Archive for the ‘energy’ Category

Falling price of information goods

January 2, 2017

Information, if allowed, flows freely.

Classic Marxist theory, cost consists of capital, land and labour.

We now have a fourth factor, information.

Karl Marx wrote of machines whose cost was zero, that never wear out.

Information does not wear out, costs nothing to reproduce.

Feel free to listen to The Way of the Bow, share with your friends, download.

Digital music costs nothing to reproduce, e-books cost nothing to reproduce. If I listen to digital music, it does not wear out when I listen, I can share with my friends. An e-book does not wear out when I read, I can share with my friends.

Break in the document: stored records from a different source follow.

(* ===== verification/Evacuation.v ===== *)
(** * Evacuation plans

    [forge/api/internal/services/evacuationplanner/service.go]: where the
    servers of a node could go.  A plan has an item per server, with the node
    chosen for it; what earlier items of the plan take is counted against later
    ones.

    Planning is a program of requests.  The execution of a stored plan is in
    [PlanRun]. *)
From Stdlib Require Import ZArith Lia Ascii Floats.SpecFloat.
From stdpp Require Import base gmap strings list fin_maps.
From coqutil Require Import Datatypes.RecordSettersUsingExistingGetters.
From S2P Require Import Prelude GoStrings GoFloat GoSort Constraints Strategy Engine Replica Programs Capacity Servers ControlPlane Reservations Scheduler ClusterManager.
Import RecordSetNotations1.
#[local] Open Scope string_scope.
#[local] Open Scope list_scope.
#[local] Open Scope Z_scope.
#[local] Open Scope go_scope.

(** ** Data *)

(* go: store/store.go type:EvacuationItem *)
Record EvacuationItem := mkEvacuationItem {
  ei_ID : string;
  ei_PlanID : string;
  ei_ServerID : string;
  ei_SourceNodeID : string;
  ei_TargetNodeID : string;
  ei_Eligible : bool;
  ei_Reason : string;
  ei_MigrationID : string;
  ei_Status : string;
  ei_Error : option string
}.

(* go: store/store.go type:EvacuationPlan *)
Record EvacuationPlan := mkEvacuationPlan {
  ev_ID : string;
  ev_NodeID : string;
  ev_Status : string;
  ev_Items : list EvacuationItem
}.

(* go: services/evacuationplanner/service.go type:CapacityImpact *)
Record CapacityImpact := mkImpact {
  im_AvailableCPUAfter : Z;
  im_AvailableMemoryAfter : Z;
  im_AvailableDiskAfter : Z
}.

(* go: services/evacuationplanner/service.go type:PlanItem *)
Record PlanItem := mkPlanItem {
  pi_Item : EvacuationItem;
  pi_CapacityImpact : option CapacityImpact
}.

(* go: services/evacuationplanner/service.go type:PlanResult *)
Record PlanResult := mkPlanResult {
  pl_Plan : EvacuationPlan;
  pl_Items : list PlanItem;
  pl_Preview : bool
}.

(* go: services/evacuationplanner/service.go L22-27 *)
Inductive ReplacementPolicy := AutoReplace | Protect.
(* go: services/evacuationplanner/service.go L29-35 *)
Inductive StorageLocality := StorageLocalOnly | StorageReplicated | StorageShared.

(** The scheduler, and whether a publisher and a store of mounts are there. *)
(* go: services/evacuationplanner/service.go type:Service *)
Record Planner := mkPlanner {
  ep_scheduler : Scheduler;
  ep_publisher : bool;
  ep_mountStore : bool
}.

(** ** Storage *)

(* go: services/evacuationplanner/service.go func:isNetworkStorage *)
Definition isNetworkStorage (source : string) : bool :=
  Contains source "://" || (Contains source "@" && Contains source ":").

(** The first mount that can be written decides. *)
Fixpoint mounts_locality (mounts : list ServerMount) : StorageLocality :=
  match mounts with
  | [] => StorageReplicated
  | m :: mounts =>
      if negb (sm_Source m =? "")%string && negb (sm_ReadOnly m)
      then if isNetworkStorage (sm_Source m) then StorageShared else StorageLocalOnly
      else mounts_locality mounts
  end.

(* go: services/evacuationplanner/service.go func:Service.ReplacementPolicyForServer *)
Definition ReplacementPolicyForServer (locality : StorageLocality) : ReplacementPolicy :=
  match locality with StorageLocalOnly => Protect | StorageShared | StorageReplicated => AutoReplace end.

Section Planner.
Context (s : Planner).

(* go: services/evacuationplanner/service.go func:Service.publish *)
Definition publish_plan (kind subject : string) : P unit :=
  if ep_publisher s then request (Publish (EventEvacuation kind subject)) else Ret tt.

(** An unreadable server counts as replicated; callers drop the error. *)
(* go: services/evacuationplanner/service.go func:Service.StorageLocality *)
Definition storage_locality (serverID : string) : P StorageLocality :=
  if negb (ep_mountStore s) then Ret StorageReplicated
  else
    let^ r := request (MountsOf serverID) in
    match r with Failed _ => Ret StorageReplicated | Got mounts => Ret (mounts_locality mounts) end.

(** ** Candidates *)

(** What is left on a node after the server came to it.  A total that is not
    known is not checked. *)
(* go: services/evacuationplanner/service.go func:Service.ValidateCapacity *)
Definition ValidateCapacity (nodeID : string) (server : ServerRow) : P (answer CapacityImpact) :=
  let?^ snapshot := ReadCapacity nodeID in
  let impact := mkImpact (ns_AvailableCPU snapshot -i sv_cpu_shares server)
                         (ns_AvailableMemory snapshot -i sv_memory_mb server)
                         (ns_AvailableDisk snapshot -i sv_disk_mb server) in
  if (0 <? ns_TotalCPU snapshot) && (im_AvailableCPUAfter impact <? 0) then fails "cpu capacity exceeded"
  else if (0 <? ns_TotalMemory snapshot) && (im_AvailableMemoryAfter impact <? 0)
  then fails "memory capacity exceeded"
  else if (0 <? ns_TotalDisk snapshot) && (im_AvailableDiskAfter impact <? 0) then fails "disk capacity exceeded"
  else got impact.

(** The index of the first of the highest scores. *)
Fixpoint best_index (i best : nat) (score : spec_float) (rest : list NodeScore) : nat :=
  match rest with
  | [] => best
  | x :: rest => if flt score (no_Score x) then best_index (S i) i (no_Score x) rest
                 else best_index (S i) best score rest
  end.

Definition pop_best (scores : list NodeScore) : option (NodeScore * list NodeScore) :=
  match scores with
  | [] => None
  | x :: rest =>
      let i := best_index 1 0 (no_Score x) rest in
      match scores !! i with Some best => Some (best, take i scores ++ drop (S i) scores) | None => None end
  end.

(** Counted from what the plan left on the node, or from the node itself. *)
(* go: services/evacuationplanner/service.go L508-516 *)
Definition impact_on (server : ServerRow) (impact : CapacityImpact) (reserved : option CapacityImpact)
    : option CapacityImpact :=
  match reserved with
  | None => Some impact
  | Some existing =>
      let impact := mkImpact (im_AvailableCPUAfter existing -i sv_cpu_shares server)
                             (im_AvailableMemoryAfter existing -i sv_memory_mb server)
                             (im_AvailableDiskAfter existing -i sv_disk_mb server) in
      if (im_AvailableCPUAfter impact <? 0) || (im_AvailableMemoryAfter impact <? 0) ||
         (im_AvailableDiskAfter impact <? 0) then None else Some impact
  end.

(** [fuel] is the number of scores: each round drops one. *)
(* go: services/evacuationplanner/service.go L493-522 *)
Fixpoint try_candidates (fuel : nat) (server : ServerRow) (reserved : gmap string CapacityImpact)
    (scores : list NodeScore) (lastReason : string) : P (option (NodeRow * CapacityImpact) * string) :=
  match fuel, pop_best scores with
  | S fuel, Some (best, scores) =>
      let selected := no_Node best in
      let^ r := ValidateCapacity (nd_ID selected) server in
      match r with
      | Failed e => try_candidates fuel server reserved scores (store_error_text e)
      | Got impact =>
          match impact_on server impact (reserved !! nd_ID selected) with
          | None => try_candidates fuel server reserved scores "candidate capacity exhausted by evacuation plan"
          | Some impact => Ret (Some (selected, impact), "candidate selected")
          end
      end
  | _, _ => Ret (None, if (lastReason =? "")%string then "no candidate has enough capacity" else lastReason)
  end.

Definition move_request (server : ServerRow) (source : NodeRow) : PlacementRequest :=
  mkPlacementRequest "" (default "" (nd_RegionID source)) "" "" "" "" "" false "" "" []
    (sv_memory_mb server) 0 (sv_cpu_shares server) (sv_disk_mb server).

(* go: services/evacuationplanner/service.go func:Service.findCandidates *)
Definition findCandidates (server : ServerRow) (source : NodeRow) (candidates : list NodeRow)
    (reserved : gmap string CapacityImpact) : P (option (NodeRow * CapacityImpact) * string) :=
  let req := move_request server source in
  let^ r := FilterNodes (ep_scheduler s) req candidates in
  match r with
  | Failed e => Ret (None, store_error_text e)
  | Got filtered =>
      match filter (fun n => nd_ID n <> nd_ID source) filtered with
      | [] => Ret (None, "no eligible candidate nodes")
      | available =>
          let^ r := ScoreNodes (ep_scheduler s) req available in
          match r with
          | Failed _ | Got [] => Ret (None, "no scored candidate nodes")
          | Got scores => try_candidates (length scores) server reserved scores ""
          end
      end
  end.

(* go: services/evacuationplanner/service.go func:Service.FindCandidates *)
Definition FindCandidates (server : ServerRow) (source : NodeRow) (candidates : list NodeRow)
    : P (option (NodeRow * CapacityImpact) * string) := findCandidates server source candidates ∅.

(** ** Plans *)

Definition item_of (server : ServerRow) (source : NodeRow) (target : string) (eligible : bool) (reason : string)
    : EvacuationItem :=
  mkEvacuationItem "" "" (sv_ID server) (nd_ID source) target eligible reason "" "" None.

(** One server: its item, and what the plan then has on the nodes. *)
(* go: services/evacuationplanner/service.go L562-625 *)
Definition plan_server (source : NodeRow) (nodes : list NodeRow) (reserved : gmap string CapacityImpact)
    (server : ServerRow) : P (PlanItem * gmap string CapacityImpact) :=
  let^ locality := storage_locality (sv_ID server) in
  match locality with
  | StorageLocalOnly =>
      request (Count StorageLocalSkippedTotal) ;;^
      Ret (mkPlanItem (item_of server source "" false "storage locality is local-only; cannot migrate") None, reserved)
  | _ =>
      match ReplacementPolicyForServer locality with
      | Protect =>
          request (Count EvacuationValidationFailuresTotal) ;;^
          Ret (mkPlanItem (item_of server source "" false
                 "replacement policy is protect; manual intervention required") None, reserved)
      | AutoReplace =>
          let^ r := findCandidates server source nodes reserved in
          match r with
          | (Some (selected, impact), reason) =>
              if (nd_ID selected =? "")%string then
                request (Count EvacuationValidationFailuresTotal) ;;^
                Ret (mkPlanItem (item_of server source "" false reason) (Some impact), reserved)
              else
                request (Count EvacuationCandidatesTotal) ;;^
                publish_plan "candidate selected" (sv_ID server) ;;^
                Ret (mkPlanItem (item_of server source (nd_ID selected) true reason) (Some impact),
                     <[nd_ID selected := impact]> reserved)
          | (None, reason) =>
              request (Count EvacuationValidationFailuresTotal) ;;^
              Ret (mkPlanItem (item_of server source "" false reason) None, reserved)
          end
      end
  end.

Fixpoint plan_servers (source : NodeRow) (nodes : list NodeRow) (reserved : gmap string CapacityImpact)
    (servers : list ServerRow) : P (list PlanItem) :=
  match servers with
  | [] => Ret []
  | server :: servers =>
      let^ r := plan_server source nodes reserved server in
      let^ items := plan_servers source nodes (snd r) servers in
      Ret (fst r :: items)
  end.

(* go: services/evacuationplanner/service.go func:evacuationPlanStatus *)
Definition evacuationPlanStatus (items : list PlanItem) : string :=
  match items with
  | [] => "completed"
  | _ => if forallb (fun i => ei_Eligible (pi_Item i)) items then "pending" else "failed"
  end.

(* go: services/evacuationplanner/service.go func:planStoreItems *)
Definition planStoreItems (items : list PlanItem) : list EvacuationItem := map pi_Item items.

(* go: services/evacuationplanner/service.go func:Service.evaluateNode *)
Definition evaluateNode (nodeID : string) (preview : bool) : P (answer PlanResult) :=
  let?^ source := GetNode nodeID in
  let?^ servers := ListServersForNode nodeID in
  let?^ nodes := ListNodes in
  let^ items := plan_servers source nodes ∅ servers in
  got (mkPlanResult (mkEvacuationPlan "" nodeID (evacuationPlanStatus items) (planStoreItems items)) items preview).

(* go: services/evacuationplanner/service.go func:Service.PreviewPlan *)
Definition PreviewPlan (nodeID : string) : P (answer PlanResult) := evaluateNode nodeID true.

(** ** Orphans *)

(* go: services/evacuationplanner/service.go type:OrphanedWorkload *)
Record OrphanedWorkload := mkOrphan {
  or_ServerID : string;
  or_NodeID : string;
  or_Status : string;
  or_StorageLocality : StorageLocality;
  or_ReplacementPolicy : ReplacementPolicy
}.

Fixpoint orphans_of (node : NodeRow) (servers : list ServerRow) : P (list OrphanedWorkload) :=
  match servers with
  | [] => Ret []
  | server :: servers =>
      if (sv_Status server =? "deleted")%string || sv_Suspended server then orphans_of node servers
      else
        let^ locality := storage_locality (sv_ID server) in
        request (Count OrphanDetectionTotal) ;;^
        let^ rest := orphans_of node servers in
        Ret (mkOrphan (sv_ID server) (nd_ID node) (sv_Status server) locality
               (ReplacementPolicyForServer locality) :: rest)
  end.

Fixpoint orphans_on (nodes : list NodeRow) : P (list OrphanedWorkload) :=
  match nodes with
  | [] => Ret []
  | node :: nodes =>
      if ((nd_HeartbeatState node =? "offline") || (nd_HeartbeatState node =? "unreachable"))%string then
        let^ r := ListServersForNode (nd_ID node) in
        match r with
        | Failed _ => orphans_on nodes
        | Got servers =>
            let^ found := orphans_of node servers in
            let^ rest := orphans_on nodes in
            Ret (found ++ rest)
        end
      else orphans_on nodes
  end.

(* go: services/evacuationplanner/service.go func:Service.DetectOrphans *)
Definition DetectOrphans : P (answer (list OrphanedWorkload)) :=
  let^ r := ListNodes in
  match r with
  | Failed e => fails (cat ["list nodes: "; store_error_text e])
  | Got nodes => let^ orphans := orphans_on nodes in got orphans
  end.
End Planner.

I can of course share a book with my friends, but were I to, I cannot read it, it costs something to cut down the trees, make the paper, print, to distribute,  to shelve, to retail. If I share it, for example pass on through BookCrossing, the more often shared and read the more dogeared it will become. One reason why I prefer to give books away rather than share.

The price of information goods tends to zero. If you are being charged more than a pound a dollar or a euro for an e-book, you are being ripped off.

The only thing that maintains the price of a song on iTunes is the near monopoly Apple exerts.

We see this with the price of iPhones, the price maintained by near monopoly and Draconian intellectual property rights, thus Apple maintains a high profit margin, even when its share of the market falls. Helped of course by tax dodging, low wage workers at Foxconn in China and the massive subsidies from the Chinese government.

Compare the cost of an iPhone with a  phone from One Plus, eg One Plus One, One Plus Two, One Plus Three, One Plus 3T.

On leanpub and bandcamp, artists set a minimum price, sometimes zero. Those who choose to pay for a download, can pay more. Often they pay much more than the asking price.

Most jobs could be replaced by robots, were it not for the creation of what David Graeber calls bullshit jobs. The car wash replaced by half a dozen migrants with dirty rags and a bucket of water.

Below a series of charts and a video that illustrate price of information goods falling.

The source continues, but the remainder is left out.